Pada konferensi tentang pemanasan global yang dihadiri oleh hamper semua Negara di
dunia pada akhir tahun 2007 di Bali, semua Negara menyadari dan sepakat bahwa pemanasan
global yang terjadi dewasa ini disebabkan oleh kelalaian umat manusia pada umunya dan
masyarakat bisnis pada khususnya dalam menjaga kelestarian alam. Namun memasuki sesi
perundingan mengenai bagaimana mengatasi filantropi pemanasan global ini, timbullah
perdebatan sengit dan berlarut-larut yang justru hambatannya dating dari Negara-negara maju
yang dipelopori oleh Amerika Serikat.
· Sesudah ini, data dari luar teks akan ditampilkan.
(** * KILIAI: the audio encoder and the recording pipeline

    A shallow embedding of [src/utils/audio.ts] ([encode], [createBlob]),
    of [src/components/TranscriptionCard.tsx] and of the [App] component
    (the handlers [stopRecording], [startRecording], [onopen],
    [onaudioprocess], [onmessage], [onerror], [handleToggleRecording],
    [fileToBase64], [handleFileUpload], and what a render shows), followed
    by the properties the specification states about them and by further
    properties read off the code.

    Conventions.
    - A JavaScript string is the list of its UTF-16 code units.
    - A [Uint8Array] is a [list byte]; an [Int16Array] is a list of integers
      kept in the signed 16-bit range; a [Float32Array] is a list of IEEE 754
      values ([spec_float]) that are valid in the binary32 format.
    - Functions of the platform (not of this repository) are modelled after
      their standards: [btoa] (HTML), [String.prototype.trim] and [ToInt16]
      (ECMAScript), IEEE 754 binary64 multiplication ([SFmul 53 1024]).
      [JSON.parse], the byte order of typed arrays and the moment at which
      React runs a state updater are parameters, gathered in [Platform]. *)

From Stdlib Require Import String Ascii.
From Stdlib Require Import Strings.Byte.
From Stdlib Require Import List ZArith NArith PArith Lia Bool.
From Stdlib Require Import QArith Qround.
From Stdlib Require Import Floats.SpecFloat.
Import ListNotations.

Set Implicit Arguments.

(* ================================================================== *)
(** * Part I: definitions *)
(* ================================================================== *)

(** ** JavaScript strings *)

Module JS.

Definition jsstring := list N.

(** An ASCII literal as a JavaScript string. *)
Definition js (s : string) : jsstring :=
  map N_of_ascii (list_ascii_of_string s).

(** A string is truthy when it is not empty. *)
Definition truthy (s : jsstring) : bool :=
  match s with
  | [] => false
  | _ :: _ => true
  end.
(** * pandera.schema_statistics: statistics of pandas objects and of schemas

    A shallow embedding of [pandera/schema_statistics.py].  The module
    converts between two descriptions of a column constraint: a mapping of
    named statistics ([min], [max], [levels]) and a list of [Check] objects.
    It also infers the statistics of data frames, series and indexes, and
    reads the statistics back from an existing schema.

    Python dictionaries holding statistics are finite maps with string keys
    ([gmap string _]), so that dictionary equality is plain equality.  The
    two registry tables are association lists in source order, because the
    forward table is iterated.  Raised exceptions are values of [exn] and
    fallible functions return a [result]. *)

From Stdlib Require Import ZArith.
From stdpp Require Import gmap strings list fin_maps.

Local Open Scope string_scope.
Local Open Scope list_scope.

(** ** Values stored in a statistics mapping *)

(** A statistic is either a numeric scalar (bounds; datetimes are read as
    their integer timestamp) or a list of category labels (levels).  The
    only float kept is [float("nan")], which is what a reduction over no
    values answers; other floating point bounds are outside this model. *)
Inductive value :=
| Num (n : Z)
| NaN
| Levels (l : list string).

#[global] Instance value_eq_dec : EqDecision value.
Proof. solve_decision. Defined.

(** Python's [a > b] on two lists: the first position where the elements
    differ decides; without one, the longer list is the greater. *)
Fixpoint list_gt (a b : list string) : bool :=
  match a, b with
  | [], _ => false
  | _ :: _, [] => true
  | x :: a', y :: b' =>
      if String.eqb x y then list_gt a' b' else String.ltb y x
  end.

(** ** Check objects (from [pandera.checks]) *)

(** Modelled from the spec: the [Check] class is imported from
    [pandera/checks.py].  A rule exposes a stable [name] identifying its
    kind and a [statistics] view with named fields for its parameters. *)
Record Check := {
  name : string;
  statistics : gmap string value;
}.

#[global] Instance Check_eq_dec : EqDecision Check.
Proof. solve_decision. Defined.

Module Checks.

(** Modelled from the spec: [Check.greater_than_or_equal_to(x)] builds the
    "at least" rule; its bound is read back as [statistics["min_value"]]. *)
Definition greater_than_or_equal_to (min_value : value) : Check :=
  {| name := "greater_than_or_equal_to";
     statistics := {[ "min_value" := min_value ]} |}.

(** Modelled from the spec: [Check.less_than_or_equal_to(x)] builds the
    "at most" rule; its bound is read back as [statistics["max_value"]]. *)
Definition less_than_or_equal_to (max_value : value) : Check :=
  {| name := "less_than_or_equal_to";
     statistics := {[ "max_value" := max_value ]} |}.

(** Modelled from the spec: [Check.isin(x)] builds the "member of set"
    rule; its set is read back as [statistics["allowed_values"]]. *)
Definition isin (allowed_values : value) : Check :=
  {| name := "isin";
     statistics := {[ "allowed_values" := allowed_values ]} |}.

End Checks.

(** ** Exceptions and results *)

Inductive exn :=
| ValueError (check_min check_max : Check) (min_value max_value : value)
    (* "checks %s and %s are incompatible, reason: min value %s > max value %s" *)
| KeyError (key : string)
| TypeError (a b : value)
    (* '>' not supported between the two operands *)
| AttributeError (attr : string)
| IndexError (i : nat).

Inductive result (A : Type) :=
| Ok (a : A)
| Raise (e : exn).
Arguments Ok {A} a.
Arguments Raise {A} e.

#[global] Instance result_ret : MRet result := fun A a => Ok a.
#[global] Instance result_bind : MBind result := fun A B f m =>
  match m with
  | Ok a => f a
  | Raise e => Raise e
  end.

Definition raises {A} (r : result A) : Prop :=
  match r with Ok _ => False | Raise _ => True end.

(** [for x in xs: acc = body(acc, x)], stopping at the first exception. *)
Fixpoint for_each {A S} (body : S -> A -> result S) (xs : list A) (acc : S)
  : result S :=
  match xs with
  | [] => Ok acc
  | x :: xs' => acc' ← body acc x; for_each body xs' acc'
  end.

(** [d[k]] on a dictionary: a missing key raises [KeyError]. *)
Definition subscript {V} (d : gmap string V) (k : string) : result V :=
  match d !! k with
  | Some v => Ok v
  | None => Raise (KeyError k)
  end.

(** [a > b] on statistic values: numbers by their order, with every
    comparison against [nan] false; lists as above; a number against a list
    is a [TypeError]. *)
Definition py_gt (a b : value) : result bool :=
  match a, b with
  | Num x, Num y => Ok (y <? x)%Z
  | Num _, NaN | NaN, Num _ | NaN, NaN => Ok false
  | Levels x, Levels y => Ok (list_gt x y)
  | _, _ => Raise (TypeError a b)
  end.

(** [d.get(k)] on a table written as a dictionary literal. *)
Fixpoint dict_get {V} (d : list (string * V)) (k : string) : option V :=
  match d with
  | [] => None
  | (k', v) :: d' => if String.eqb k k' then Some v else dict_get d' k
  end.

(** ** The registry *)

Definition STATISTICS_TO_CHECKS : list (string * (value -> Check)) :=
  [ ("min", fun x => Checks.greater_than_or_equal_to x);
    ("max", fun x => Checks.less_than_or_equal_to x);
    ("levels", fun x => Checks.isin x) ].

Definition CHECKS_TO_STATISTICS
  : list (string * (string * (Check -> result value))) :=
  [ ("greater_than_or_equal_to",
      ("min", fun x => subscript (statistics x) "min_value"));
    ("less_than_or_equal_to",
      ("max", fun x => subscript (statistics x) "max_value"));
    ("isin",
      ("levels", fun x => subscript (statistics x) "allowed_values")) ].

(** ** [parse_check_statistics] *)

(** [xs if xs else None] on a list. *)
Definition list_or_none {B} (xs : list B) : option (list B) :=
  match xs with
  | [] => None
  | _ => Some xs
  end.

(** One turn of the loop over [STATISTICS_TO_CHECKS.items()]. *)
Definition append_check (check_stats : gmap string value)
    (checks : list Check) (item : string * (value -> Check)) : list Check :=
  let '(stat, create_check_fn) := item in
  match check_stats !! stat with
  | None => checks
  | Some v => checks ++ [create_check_fn v]
  end.

Definition parse_check_statistics (check_stats : option (gmap string value))
  : option (list Check) :=
  match check_stats with
  | None => None
  | Some check_stats =>
      let checks := foldl (append_check check_stats) [] STATISTICS_TO_CHECKS in
      list_or_none checks
  end.

(** ** [parse_checks] *)

(** The loop state: [check_statistics] and [_check_memo]. *)
Definition collected : Type := gmap string value * gmap string Check.

Definition collect_check (acc : collected) (check : Check) : result collected :=
  match dict_get CHECKS_TO_STATISTICS (name check) with
  | Some (stat_name, get_stat_fn) =>
      v ← get_stat_fn check;
      Ok (<[stat_name := v]> acc.1, <[stat_name := check]> acc.2)
  | None => Ok acc
  end.

Definition collect (checks : list Check) : result collected :=
  for_each collect_check checks (∅, ∅).

(** The test after the loop: incompatible bounds raise [ValueError]. *)
Definition check_compatible (acc : collected) : result unit :=
  let '(check_statistics, _check_memo) := acc in
  match check_statistics !! "min", check_statistics !! "max" with
  | Some min_value, Some max_value =>
      gt ← py_gt min_value max_value;
      if gt : bool then
        check_min ← subscript _check_memo "min";
        check_max ← subscript _check_memo "max";
        Raise (ValueError check_min check_max min_value max_value)
      else Ok tt
  | _, _ => Ok tt
  end.

(** [d if d else None] *)
Definition or_none {V} (d : gmap string V) : option (gmap string V) :=
  if decide (d = ∅) then None else Some d.

Definition parse_checks (checks : list Check) : result (option (gmap string value)) :=
  acc ← collect checks;
  _ ← check_compatible acc;
  Ok (or_none acc.1).


(** ** Semantic types (from [pandera.dtypes]) *)

(** Modelled from the spec: the [PandasDtype] enumeration is imported from
    [pandera/dtypes.py]; these are the members this module names. *)
Inductive PandasDtype :=
| Float | Float16 | Float32 | Float64
| Int | Int8 | Int16 | Int32 | Int64
| UInt8 | UInt16 | UInt32 | UInt64
| DateTime
| Category
| Object.

#[global] Instance PandasDtype_eq_dec : EqDecision PandasDtype.
Proof. solve_decision. Defined.

Definition NUMERIC_DTYPES : list PandasDtype :=
  [ Float; Float16; Float32; Float64;
    Int; Int8; Int16; Int32; Int64;
    UInt8; UInt16; UInt32; UInt64;
    DateTime ].

(** The two parsers of the enumeration, [PandasDtype.from_str_alias] and
    [PandasDtype.from_pandas_api_type]; their tables live in
    [pandera/dtypes.py] and are taken as an interface. *)
Class DtypeParsers := {
  from_str_alias : string -> PandasDtype;
  from_pandas_api_type : string -> PandasDtype;
}.

(** ** The pandas boundary *)

(** What this module asks of an array-like pandas object [x] (a series, an
    index or one level of a multi-index). *)
Class ArrayLike (A : Type) := {
  (** [str(x.dtype)] *)
  dtype_name : A -> string;
  (** [pd.api.types.infer_dtype(x, skipna=...)] *)
  infer_dtype : A -> bool -> string;
  (** [x.isna().any()] *)
  isna_any : A -> bool;
  (** [x.min()] and [x.max()] *)
  reduce_min : A -> value;
  reduce_max : A -> value;
  (** [x.cat.categories.tolist()]; [None] when the attribute lookup raises
      [AttributeError] *)
  cat_categories : A -> option (list string);
  (** [x.categories.tolist()]; [None] when the attribute is missing *)
  categories : A -> option (list string);
  (** [x.name] *)
  array_name : A -> option string;
}.

(** An index object as [infer_index_statistics] tells them apart. *)
Inductive pd_index (A : Type) :=
| MultiIndex (levels : list A)
| Index (level : A)
| NotAnIndex (type_name : string).
Arguments MultiIndex {A} levels.
Arguments Index {A} level.
Arguments NotAnIndex {A} type_name.

(** A data frame: its labelled columns in order, and its index. *)
Record DataFrame (A : Type) := {
  df_columns : list (string * A);
  df_index : pd_index A;
}.
Arguments df_columns {A} d.
Arguments df_index {A} d.

(** ** Statistics records *)

(** The record of a data frame column: keys [pandas_dtype], [nullable] and
    [checks]. *)
Module ColumnStatistics.
Record t := mk {
  pandas_dtype : PandasDtype;
  nullable : bool;
  checks : option (gmap string value);
}.
End ColumnStatistics.

(** The record of a series or of an index level, which also has [name]. *)
Module SeriesStatistics.
Record t := mk {
  pandas_dtype : PandasDtype;
  nullable : bool;
  checks : option (gmap string value);
  name : option string;
}.
End SeriesStatistics.

(** The record of a data frame or of a data frame schema: keys [columns]
    and [index]. *)
Module TableStatistics.
Record t := mk {
  columns : option (gmap string ColumnStatistics.t);
  index : option (list SeriesStatistics.t);
}.
End TableStatistics.

(** [warnings.warn(msg, UserWarning)] *)
Inductive warning :=
| UserWarning (msg : string).

(** A list comprehension whose body may raise. *)
Fixpoint list_comp {A B} (f : A -> result B) (xs : list A) : result (list B) :=
  match xs with
  | [] => Ok []
  | x :: xs' => y ← f x; ys ← list_comp f xs'; Ok (y :: ys)
  end.

Section Inference.
Context {A : Type} {array_like : ArrayLike A} {parsers : DtypeParsers}.

Definition _get_array_type (x : A) : PandasDtype :=
  let dtype := from_str_alias (dtype_name x) in
  if decide (dtype = Object)
  then from_pandas_api_type (infer_dtype x true)
  else dtype.

Definition _get_array_check_statistics (x : A) (dtype : PandasDtype)
  : result (option (gmap string value)) :=
  check_stats ←
    (if bool_decide (dtype ∈ NUMERIC_DTYPES) || bool_decide (dtype = DateTime)
     then Ok {[ "min" := reduce_min x; "max" := reduce_max x ]}
     else if decide (dtype = Category)
     then
       categories ←
         match cat_categories x with
         | Some c => Ok c
         | None =>
             match categories x with
             | Some c => Ok c
             | None => Raise (AttributeError "categories")
             end
         end;
       Ok {[ "levels" := Levels categories ]}
     else Ok ∅);
  Ok (or_none check_stats).
(* ================================================================== *)
(** * 7. Properties *)

(** ** Cells and lists *)

Lemma cell_at_cells P l t c : cell_at P l t = Some c ↔ (l, t, c) ∈ cells P.
Proof.
  unfold cell_at, cells. split.
  - intros H. destruct (data P !! l) as [row|] eqn:Hr; simpl in H; [|done].
    apply list_elem_of_join. exists (imap (λ t c, (l, t, c)) row). split.
    + apply elem_of_lookup_imap. eauto.
    + apply elem_of_lookup_imap. eauto.
  - intros H. apply list_elem_of_join in H as (r & Hin & Hr).
    apply elem_of_lookup_imap in Hr as (l' & row & -> & Hrow).
    apply elem_of_lookup_imap in Hin as (t' & c' & [= -> -> ->] & Hc).
    by rewrite Hrow.
Qed.

Lemma Forall_cells (Q : nat → nat → Note → Prop) P :
  Forall (λ x, Q x.1.1 x.1.2 x.2) (cells P) →
  ∀ l t c, cell_at P l t = Some c → Q l t c.
Proof.
  intros HF l t c Hc. apply cell_at_cells in Hc.
  rewrite Forall_forall in HF. exact (HF _ Hc).
Qed.

Lemma cell_at_is_Some P n k :
  length (data P) = n → Forall (λ row, length row = k) (data P) →
  ∀ l t, is_Some (cell_at P l t) ↔ l < n ∧ t < k.
Proof.
  intros Hn Hk l t. unfold cell_at. split.
  - intros [c Hc]. destruct (data P !! l) as [row|] eqn:Hr; simpl in Hc; [|done].
    rewrite Forall_forall in Hk.
    pose proof (Hk row (list_elem_of_lookup_2 _ _ _ Hr)) as Hlen.
    apply lookup_lt_Some in Hr, Hc. lia.
  - intros [Hl Ht]. rewrite <- Hn in Hl.
    apply lookup_lt_is_Some_2 in Hl as [row Hr]. rewrite Hr. simpl.
    rewrite Forall_forall in Hk.
    pose proof (Hk row (list_elem_of_lookup_2 _ _ _ Hr)) as Hlen.
    apply lookup_lt_is_Some_2. lia.
Qed.

(** ** Four-on-the-floor kick patterns *)

Section Kick.
  Variable write_to : Project → list Pattern → list byte.
  Variables (args : list string) (vars : list (string * string)) (dir : string).

  (** C3.  Every generated kick pattern is a 32-line, 1-track pattern in
      which exactly the cells at lines 0, 8, 16 and 24 of track 0 hold a
      note-on event and every other cell is empty. *)
Theorem kick_patterns_four_on_the_floor s P :
    s ∈ generated write_to (granted args vars dir) → P ∈ s.2 →
    pname P ∈ kick_names →
    four_on_the_floor P.
  Proof.
    intros Hs HP Hn.
    assert (Forall (λ s : Project * list Pattern, Forall (λ P : Pattern,
      pname P ∈ kick_names →
        lines P = 32 ∧ tracks P = 1 ∧ length (data P) = 32 ∧
        Forall (λ row, length row = 1) (data P) ∧
        Forall (λ x, (x.1.1 ∈ beats → is_note_on (note x.2) = true) ∧
                     (x.1.1 ∉ beats → x.2 = empty_cell)) (cells P)) s.2)
      (generated write_to (granted args vars dir))) as HF by compute_done.
    rewrite Forall_forall in HF. specialize (HF s Hs).
    rewrite Forall_forall in HF.
    destruct (HF P HP Hn) as (Hl & Ht & Hlen & Hrows & Hcells).
    split; [done|]. split; [done|].
    split; [by apply (cell_at_is_Some P 32 1)|].
    intros l t c Hc.
    exact (Forall_cells (λ l _ c, (l ∈ beats → is_note_on (note c) = true) ∧
                                  (l ∉ beats → c = empty_cell)) P Hcells l t c Hc).
  Qed.

  (** The scripts generate seven such patterns. *)
Lemma kick_patterns_count :
    length (filter (λ P, pname P ∈ kick_names)
              (generated write_to (granted args vars dir) ≫= snd)) = 7.
  Proof. compute_done. Qed.
End Kick.

(** The kick pattern of the first sidechain example is one of them. *)
Lemma kick_patterns_witness :
  sample_song 1 ∈ generated sample_write_to sample_env ∧
  sample_pattern 1 0 ∈ (sample_song 1).2 ∧
  pname (sample_pattern 1 0) ∈ kick_names ∧
  four_on_the_floor (sample_pattern 1 0).
Proof.
  assert (H1 : sample_song 1 ∈ generated sample_write_to sample_env) by compute_done.
  assert (H2 : sample_pattern 1 0 ∈ (sample_song 1).2) by compute_done.
  assert (H3 : pname (sample_pattern 1 0) ∈ kick_names) by compute_done.
  exact (conj H1 (conj H2 (conj H3
    (kick_patterns_four_on_the_floor sample_write_to [] []
       "/home/user/Way-of-SunVox/8--Techniques/Sidechain-Compression"
       (sample_song 1) (sample_pattern 1 0) H1 H2 H3)))).
Defined.

(** ** Sustained bass notes *)

Lemma sustained_to_30_test P t :
  sustained_to_30 P t → is_sustained_to_30 P t = true.
Proof.
  intros (c0 & c30 & H0 & Hon & H30 & Hoff & Hm).
  unfold is_sustained_to_30. rewrite H0, H30, Hon. simpl.
  by rewrite !bool_decide_eq_true_2.
Qed.
(** * Rifcare web summarizer: content analysis, fallback chain and highlighting

    A shallow embedding of [content_script.js], [background.js] and the
    summary parser of [popup.js], followed by the properties of the
    text segmenter, the frequency scorer, the summary wire format, the
    question matcher, the tiered fallback chain and the highlight
    injector / remover.

    Conventions.
    - A JavaScript string is the list of its code units.  The model covers
      code units below 256 (the Latin-1 range), carried by [ascii]; the
      white space class [\s] and [toLowerCase] are the ECMAScript ones
      restricted to that range.
    - Counters, lengths and the [maxBullets] / [maxHighlights] arguments are
      natural numbers.
    - [Array.prototype.sort] is stable (ECMAScript 2019), so sorting with
      the comparator [(a,b) => b.score - a.score] is a stable sort by
      decreasing score. *)

From Stdlib Require Import Ascii String List Arith Lia Bool Permutation Sorted.
Import ListNotations.

Set Implicit Arguments.

(* ================================================================== *)
(** * JavaScript string and array primitives used by the sources      *)
(* ================================================================== *)

Module Js.

Abbreviation str := (list ascii) (only parsing).

(** String literals of the sources. *)
Definition lit (s : string) : str := list_ascii_of_string s.
Arguments lit s%_string.

Definition LF : ascii := ascii_of_nat 10.
Definition CR : ascii := ascii_of_nat 13.
Definition SP : ascii := ascii_of_nat 32.
Definition DASH : ascii := ascii_of_nat 45.
Definition DQUOTE : ascii := ascii_of_nat 34.

Definition str_eqb (a b : str) : bool :=
  if list_eq_dec ascii_dec a b then true else false.

(** [Boolean(s)] on a string: the empty string is the only falsy one. *)
Definition truthy (s : str) : bool :=
  match s with [] => false | _ :: _ => true end.

(** The class [\s]: TAB, LF, VT, FF, CR, SPACE and NO-BREAK SPACE. *)
Definition isWhiteSpace (c : ascii) : bool :=
  let n := nat_of_ascii c in
  ((9 <=? n) && (n <=? 13)) || (n =? 32) || (n =? 160).

(** The class [[.!?]] of the sentence splitter's look-behind. *)
Definition isTerminator (c : ascii) : bool :=
  let n := nat_of_ascii c in
  (n =? 46) || (n =? 33) || (n =? 63).

(** The class [[a-z0-9\s]]; [replace(/[^a-z0-9\s]/g,'')] keeps exactly it. *)
Definition isWordChar (c : ascii) : bool :=
  let n := nat_of_ascii c in
  ((97 <=? n) && (n <=? 122)) || ((48 <=? n) && (n <=? 57)) || isWhiteSpace c.

Definition toLowerChar (c : ascii) : ascii :=
  let n := nat_of_ascii c in
  if ((65 <=? n) && (n <=? 90))
     || ((192 <=? n) && (n <=? 222) && negb (n =? 215))
  then ascii_of_nat (n + 32) else c.

Definition toLowerCase (s : str) : str := map toLowerChar s.

Definition stripNonWord (s : str) : str := filter isWordChar s.

Fixpoint trimStart (s : str) : str :=
  match s with
  | [] => []
  | c :: r => if isWhiteSpace c then trimStart r else s
  end.

Fixpoint trimEnd (s : str) : str :=
  match s with
  | [] => []
  | c :: r =>
      match trimEnd r with
      | [] => if isWhiteSpace c then [] else [c]
      | r' => c :: r'
      end
  end.

Definition trim (s : str) : str := trimEnd (trimStart s).

(** [s.replace(/\s+/g, ' ')]: every maximal run of white space becomes one
    SPACE.  [inRun] tells that the previous code unit was white space. *)
Fixpoint collapseFrom (inRun : bool) (s : str) : str :=
  match s with
  | [] => []
  | c :: r =>
      if isWhiteSpace c
      then (if inRun then collapseFrom true r else SP :: collapseFrom true r)
      else c :: collapseFrom false r
  end.

Definition collapseSpaces (s : str) : str := collapseFrom false s.

(** Adds a code unit to the piece under construction. *)
Definition consHead (c : ascii) (ps : list str) : list str :=
  match ps with
  | [] => [[c]]
  | p :: r => (c :: p) :: r
  end.

(** [s.split(re)] for a regular expression [re] of the shape
    [(?<=[K])\s+]: a separator is a maximal run of white space whose
    preceding code unit is in the class [K].  [armed] tells that the
    previous code unit allows a separator to start here, [inSep] that a
    separator is being consumed.  The result has one piece more than there
    are separators; pieces may be empty. *)
Fixpoint splitRuns (K : ascii -> bool) (armed inSep : bool) (s : str)
  : list str :=
  match s with
  | [] => [[]]
  | c :: r =>
      if isWhiteSpace c && (armed || inSep)
      then (if inSep then splitRuns K false true r
            else [] :: splitRuns K false true r)
      else consHead c (splitRuns K (K c) false r)
  end.

(** [s.split(/(?<=[.!?])\s+/)]: no separator can start at index 0. *)
Definition splitSentences (s : str) : list str :=
  splitRuns isTerminator false false s.

(** [s.split(/\s+/)]: the look-behind is absent, a separator can start
    anywhere, index 0 included. *)
Fixpoint splitWs (inSep : bool) (s : str) : list str :=
  match s with
  | [] => [[]]
  | c :: r =>
      if isWhiteSpace c
      then (if inSep then splitWs true r else [] :: splitWs true r)
      else consHead c (splitWs false r)
  end.

Definition splitWhitespace (s : str) : list str := splitWs false s.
Hal ini tidk mengherankan karena bila membicarakan
program CSR, berarti membawa konsekuensi biaya yang harus dipikul dalam menanggulangi
kerusakan lingkungan. Akhirnya disini muncul kermbali egoism Negara atau egoism kelompok
usahawan besar yang kurang menyadari pentingnya tindakan bersama dalam menyelamatkan
lingkungan hidup.
Sonny Keraf (1998) telah mencoba menginvetarisasi alasan-alasan bagi yang mendukung
dan menentang perlunya perusahaan menjalankan program CSR.